Otosan, czyli jak Ford pojawił się w Turcji
Lata 20. XX wieku były okresem wielkich zmian. Nie inaczej było w Turcji, która w 1923 roku oficjalnie zastąpiła Imperium Osmańskie. Upadające od ponad wieku państwo osmańskie ostatecznie runęło pod naporem kolejnych wewnętrznych konfliktów, wojny światowej i finalnie wojny z Grecją. Powiew świeżości nadszedł wraz z dojściem do władzy Mustafy Kemala Atatürka.
Reformy przyspieszyły. Doszło do wymiany ludności między Turcją a Grecją, zawarto traktat w Lozannie (który unieważnił wcześniejsze postanowienia traktatu z Sèvres), a państwo oficjalnie stało się Republiką Turcji.
W tym okresie swoją szansę dostrzegł Ahmet Vehbi Koç – przedsiębiorca, który już posiadał pokaźną fortunę, ale chciał ją pomnożyć. Został więc dealerem marki Ford w Ankarze. Rok później, w 1929 roku, rząd wydał zgodę na budowę zakładów montażowych Forda. Niestety zbiegło się to z Wielkim Kryzysem, co mocno ograniczyło możliwości produkcyjne fabryki w przemysłowej części Stambułu. Zakłady przetrwały do 1935 roku, po czym zakończyły działalność.
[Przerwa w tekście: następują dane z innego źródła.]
(* ===== verification/Marking.v ===== *)
(** * What the main loop marks as changed

    One input through the loop: what it changes of the ledger is marked with its height,
    and a state that is not dirty afterwards has not changed. *)
From S2P Require Import Prelude GoStd Decimal Script Utils Json Model History Swap Bip322 CommitJson Indexer CondApprove Ledger LedgerSpec LedgerFrame LedgerRep LedgerProof Samples LedgerRun Modules Commit PreVerify CherryPick CommitFlow MainLoop LoopSpec LoopFrames EarlyErrors Tracking LoopLedger.

Section marking.
Context `{GoUnicode, MapOrder, Config, BtcAddr, Btcd}.
Implicit Types (g : BRC20ModuleIndexer) (d : InscriptionBRC20Data).

(** The key of an inscription. *)
Definition item_key d (k : string) : Prop := Data.IsTransfer d = false ∧ k = Data.CreateIdxKey d.
Abbreviation tracked d := (tracks None (item_key d) (Data.Height d)).

Record marked d g g' : Prop := {
  mk_tracks : tracked d g g';
  mk_idle : G.Durty g' = false → G.Durty g = false ∧ ledger_view g' = ledger_view g ∧
    G.InscriptionsTransferRemoveMap g' = G.InscriptionsTransferRemoveMap g;
}.
Lemma marked_refl d g : marks g → marked d g g.
Proof. intros Hg. split; [by apply tracks_refl|done]. Qed.
Lemma marked_trans d g1 g2 g3 : marked d g1 g2 → marked d g2 g3 → marked d g1 g3.
Proof.
  intros [T1 I1] [T2 I2]. split; [by eapply tracks_trans|]. intros (E2 & V2 & M2)%I2.
  destruct (I1 E2) as (E1 & V1 & M1). split_and!; [done|congruence..].
Qed.
(** A write beside the ledger. *)
Lemma marked_view d g g' :
  marks g → ledger_view g' = ledger_view g → G.InscriptionsTransferRemoveMap g' = G.InscriptionsTransferRemoveMap g →
  (G.Durty g' = false → G.Durty g = false) → marked d g g'.
Proof. intros Hg Hv Hm Hd. split; [by apply tracks_view|]. intros E. by split_and!; [apply Hd|..]. Qed.
Lemma same_ledger_view g g' : marks g → same_ledger anything g g' → ledger_view g' = ledger_view g.
Proof.
  intros [_ Hg] [Hc Hb Hi [Hr _ _ _ _]]. unfold ledger_view. rewrite Hb, Hi. unfold no_requests in *.
  rewrite Hr, Hg. unfold core in Hc. by injection Hc as _ -> _ _ -> ->.
Qed.

(** The map of moved transfers and the mark of the height. *)
Definition steady g g' : Prop :=
  G.InscriptionsTransferRemoveMap g' = G.InscriptionsTransferRemoveMap g ∧ G.Durty g' = G.Durty g.
#[global] Instance steady_Keep : Keep (λ _, True) steady.
Proof. split; [done| |done]. intros g1 g2 g3 [] []. split; congruence. Qed.
Lemma no_request_steady {A} (m : Idx A) g :
  marks g → no_request anything m → holds m g (λ _, steady g) (steady g).
Proof. intros [_ Hg] Hm. eapply holds_mono; [by apply Hm|intros _ g' []|intros g' []]; done. Qed.

(** A handler whose errors leave the ledger alone. *)
Lemma logged_marked (m : Idx unit) ok d g :
  marks g →
  holds m g (λ _, tracked d g) (λ g', ledger_view g' = ledger_view g ∨ G.Durty g = true ∧ tracked d g g') →
  holds m g (λ _, steady g) (steady g) → ok = set_durty ∨ ok = mret tt ∧ G.Durty g = true →
  holds (logged m ok) g (λ _, marked d g) (λ _, False).
Proof.
  intros Hg Ht Hn Hok. pose proof (holds_and _ _ _ _ _ _ Ht Hn) as Hh.
  apply holds_bind, holds_catch. eapply holds_mono; [exact Hh|intros [] g' [Ht' Hr]|intros g' [Ht' Hr] e].
  - destruct Hok as [->|[-> Hd]].
    + apply holds_modify. split; [|done]. eapply tracks_trans; [exact Ht'|]. apply tracks_view; [done|apply Ht'].
    + apply holds_ret. split; [done|]. destruct Hr. congruence.
  - apply holds_ret. destruct Hr as [Hm Hd]. destruct Ht' as [Hv|[Hd' Ht']].
    + apply marked_view; [done..|]. congruence.
    + split; [done|congruence].
Qed.

Lemma ProcessInscribeCommit_trk keys h d : keeping marks (tracks None keys h) (ProcessInscribeCommit d).
Proof.
  assert (∀ A id (m : GoM BRC20ModuleSwapInfo A), keeping marks (tracks None keys h) (on_module id m)) as Hm.
  { intros. apply silent_trk, on_module_silent. }
  pose proof (λ A, deref_trk (A := A) None keys h). unfold ProcessInscribeCommit, set_commit_invalid, unset_commit_invalid. keeping.
Qed.
Lemma ProcessInscribeCommit_steady d g : holds (ProcessInscribeCommit d) g (λ _, steady g) (steady g).
Proof.
  revert g. enough (keeping (λ _, True) steady (ProcessInscribeCommit d)) as Hk by (intros g; by apply Hk).
  assert (∀ A id (m : GoM BRC20ModuleSwapInfo A), keeping (λ _, True) steady (on_module id m)) as Hm.
  { intros A id m g _. unfold holds, on_module. destruct (_ !! id) as [x|]; [|done]. by destruct (m x) as [[] ?]. }
  assert (∀ f, (∀ g, steady g (f g)) → keeping (λ _, True) steady (modify f)) as Hf.
  { intros f Hf. by apply keeping_modify. }
  unfold ProcessInscribeCommit, set_commit_invalid, unset_commit_invalid, deref. keeping; by apply Hf.
Qed.

(** ** The handlers *)
Definition marking (m : Idx unit) d g : Prop :=
  holds m g (λ _, tracked d g) (λ g', ledger_view g' = ledger_view g ∨ G.Durty g = true ∧ tracked d g g').
Lemma early_marking m d g :
  holds m g (λ _, tracked d g) (λ _, True) → fails_early m → marking m d g.
Proof.
  intros Ht He. eapply holds_mono; [exact (holds_and _ _ _ _ _ _ Ht (He g))|by intros ?? []|].
  intros g' [_ <-]. by left.
Qed.
Lemma keeping_marking m d g :
  marks g → keeping marks (tracked d) m → fails_early m → marking m d g.
Proof. intros Hg Hm. apply early_marking. eapply holds_mono; [by apply Hm|done|done]. Qed.
Lemma silent_marking m d g : marks g → silent anything m → marking m d g.
Proof.
  intros Hg Hm. eapply holds_mono; [apply Hm, Hg|intros [] g' Hs|intros g' Hs].
  - apply tracks_view; [by apply same_ledger_view|done].
  - left. by apply same_ledger_view.
Qed.
Lemma durty_marking m d g :
  marks g → G.Durty g = true → keeping marks (tracked d) m → marking m d g.
Proof. intros Hg Hd Hm. eapply holds_mono; [by apply Hm|done|]. intros g' Ht. by right. Qed.
Lemma ProcessInscribeCommit_marking d g : marks g → marking (ProcessInscribeCommit d) d g.
Proof.
  intros Hg. pose proof (ProcessInscribeCommit_trk (item_key d) (Data.Height d) d g Hg) as Ht.
  eapply holds_mono; [exact (holds_and _ _ _ _ _ _ Ht (ProcessInscribeCommit_entered anything d g (proj2 Hg)))|by intros ?? []|].
  intros g' [_ Hs]. left. by apply same_ledger_view.
Qed.

Variable external : list SwapFunctionResultCheckState.
Lemma process_inscription_marked past now d g L :
  ledger_sound past g L → marks g → data_ok d → plain_deploy d = true → Data.IsTransfer d = false →
  holds (process_inscription now d) g (λ _, marked d g) (λ _, False).
Proof.
  intros Hs Hg Hd Hp Hi. apply process_inscription_holds; [by apply marked_refl|].
  assert (item_key d (Data.CreateIdxKey d)) as Hk by done.
  assert (∀ h, h ∈ [ProcessDeploy; ProcessMint now; ProcessInscribeTransfer; ProcessCreateModule;
    ProcessInscribeWithdraw; ProcessInscribeApprove; ProcessInscribeConditionalApprove; ProcessInscribeCommit] →
    marking (h d) d g ∧ holds (h d) g (λ _, steady g) (steady g)) as Hall.
  2:{ intros h [Hm Hst]%Hall. by apply logged_marked; [..|left]. }
  intros h Hin.
  repeat (apply elem_of_cons in Hin as [->|Hin]); [..|by apply not_elem_of_nil in Hin]; split;
    try first [apply ProcessInscribeCommit_steady | apply no_request_steady; [done|]].
  - apply early_marking; [|apply ProcessDeploy_early]. eapply ProcessDeploy_trk; [apply Hs|done..].
  - apply ProcessDeploy_no_request.
  - apply keeping_marking; [done|by apply ProcessMint_trk|apply ProcessMint_early].
  - apply ProcessMint_no_request.
  - apply keeping_marking; [done|by apply ProcessInscribeTransfer_trk|apply ProcessInscribeTransfer_early].
  - by apply ProcessInscribeTransfer_no_request.
  - apply silent_marking; [done|apply ProcessCreateModule_silent].
  - apply silent_no_request, ProcessCreateModule_silent.
  - apply silent_marking; [done|apply ProcessInscribeWithdraw_silent].
  - apply silent_no_request, ProcessInscribeWithdraw_silent.
  - apply silent_marking; [done|apply ProcessInscribeApprove_silent].
  - apply silent_no_request, ProcessInscribeApprove_silent.
  - apply silent_marking; [done|by apply ProcessInscribeConditionalApprove_silent].
  - apply silent_no_request. by apply ProcessInscribeConditionalApprove_silent.
  - by apply ProcessInscribeCommit_marking.
Qed.

Lemma first_move_marked d g :
  marks g → Data.IsTransfer d = true →
  holds (first_move external d) g (λ _, marked d g) (λ _, False).
Proof.
  intros Hg Hi.
  (* the entry of the move, the mark, the handler *)
  assert (∀ f (m : Idx unit), (∀ g, ledger_view (f g) = ledger_view g) →
    keeping marks (tracked d) m → no_request anything m →
    holds (modify f ;; set_durty ;; logged m (mret tt)) g (λ _, marked d g) (λ _, False)) as Hmove.
  { intros f m Hf Hm Hn. apply holds_bind, holds_modify, holds_bind, holds_modify. set (g1 := field_update _ _ _).
    assert (ledger_view g1 = ledger_view g) as Hv by (unfold g1; rewrite <-(Hf g); done).
    assert (tracked d g g1) as Ht by by apply tracks_view.
    assert (marked d g g1) as Hg1 by by split.
    eapply holds_post; [apply (logged_marked m (mret tt) d g1)|].
    - apply Ht.
    - apply durty_marking; [apply Ht|done|done].
    - apply no_request_steady; [apply Ht|done].
    - by right.
    - intros [] g2 Hg2. by eapply marked_trans. }
  unfold first_move. cbv zeta. apply holds_bind, holds_get.
  case_bool_decide; [by apply marked_refl|].
  destruct (GetTransferInfoByKey _ g) as [[info|] inv].
  { apply Hmove; [done|by apply ProcessTransfer_trk|apply ProcessTransfer_no_request]. }
  destruct (GetApproveInfoByKey _ g) as [[info|] inv'].
  { apply Hmove; [done|apply silent_trk|apply silent_no_request]; apply ProcessApprove_silent. }
  destruct (GetWithdrawInfoByKey _ g) as [info|].
  { destruct Hg as [_ Hr]. rewrite Hr. apply holds_gopanic. }
  destruct (GetCommitInfoByKey _ g) as [[from|] inv'']; [|by apply marked_refl].
  apply Hmove; [done|apply silent_trk|apply silent_no_request]; apply ProcessCommit_silent.
Qed.

Lemma process_data_marked past now d g L :
  ledger_sound past g L → marks g → data_ok d → plain_deploy d = true ∨ Data.IsTransfer d = true →
  holds (process_data external now d) g (λ _, marked d g) (λ _, False).
Proof.
  intros Hs Hg Hd Hp. unfold process_data. apply holds_bind, holds_modify. set (g1 := field_update _ _ g).
  assert (ledger_sound past g1 L) as Hs1 by by eapply ledger_sound_same.
  assert (marked d g g1) as H1' by by apply marked_view.
  apply holds_post with (λ _, marked d g1); [|intros _ g2 H2'; by eapply marked_trans].
  assert (marks g1) as Hg1 by done.
  destruct (Data.IsTransfer d) eqn:Hi; [|by destruct Hp; [eapply process_inscription_marked|]].
  unfold process_move. cbv zeta.
  assert (holds (if negb (Data.Sequence d =? 1) then mret tt else first_move external d) g1
    (λ _, marked d g1) (λ _, False)) as Hfirst.
  { destruct (negb _); [by apply holds_ret, marked_refl|by apply first_move_marked]. }
  destruct (Data.Height d <? _); [|done]. apply holds_bind, holds_get.
  destruct (GetConditionalApproveInfoByKey _ g1) as [[info|] inv]; [|done].
  apply logged_marked; [done| | |by left].
  - apply silent_marking; [done|apply ProcessConditionalApprove_silent].
  - apply no_request_steady; [done|]. apply silent_no_request, ProcessConditionalApprove_silent.
Qed.
End marking.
Trzydzieści lat później podjęto drugą próbę – ponownie z udziałem rodziny Koç. W 1959 roku założono fabrykę Otosan (skrót od tureckiego „otomotiv sanayii”, oznaczającego przemysł motoryzacyjny). Produkcja ruszyła, a pierwszymi modelami były Ford Consul oraz dostawcze Thames i Thames Trader.
To nasze, ale nie przez nas zbudowane
W międzyczasie Turcy doszli do wniosku, że choć Amerykanie produkują auta na tureckiej ziemi, warto stworzyć coś własnego. W związku z tym zwrócono się do firmy Reliant. To właśnie Anglicy opracowali pierwszy samochód dla Turcji. Co ciekawe, tym samym projektem interesowali się także Nowozelandczycy, ale ich rząd wstrzymał realizację.
Turcy takich problemów nie mieli i projekt, oznaczony na czas prac jako Reliant FW5, został ostatecznie zaakceptowany.
Produkcja rozpoczęła się w 1966 roku w zakładach Otosan. Pod maskę trafiły silniki Forda z serii Kent. Początkowo było to 1.2 litra (54 KM), które po dwóch latach zastąpiono jednostką 1.3 litra (60 KM). Anadol A1 miał nadwozie w pełni wykonane z włókna szklanego – ten materiał do końca istnienia marki pozostał jej cechą charakterystyczną.

W 1972 roku pojawił się duży lifting nazwany „Mark II”. Okrągłe reflektory ustąpiły miejsca kanciastym, zamontowano mniejsze zderzaki i zmieniono atrapę chłodnicy. Wnętrze również zostało przeprojektowane, natomiast techniczne zmiany ograniczyły się do nowej skrzyni biegów.
Produkcję zakończono w 1975 roku, osiągając wynik 19 724 egzemplarzy.
Sedan i kombi
Turcy produkujący Anadole za idealny materiał do budowy nadwozi samochodowych obrali włókno szklane. Jednak tureckie społeczeństwo było dość konserwatywne, a nowatorski charakter tej marki zupełnie nie pasował do jego mentalności. Anadol A2 i SV-1600 były pionierami w swoich segmentach jako pierwsze auta z nadwoziami z włókna szklanego. Materiał ten wzbudzał kontrowersje – niektórzy Turcy wierzyli w absurdalne plotki, że Anadole mogą być zjadane przez kozy, barany, osły i inne zwierzęta gospodarskie.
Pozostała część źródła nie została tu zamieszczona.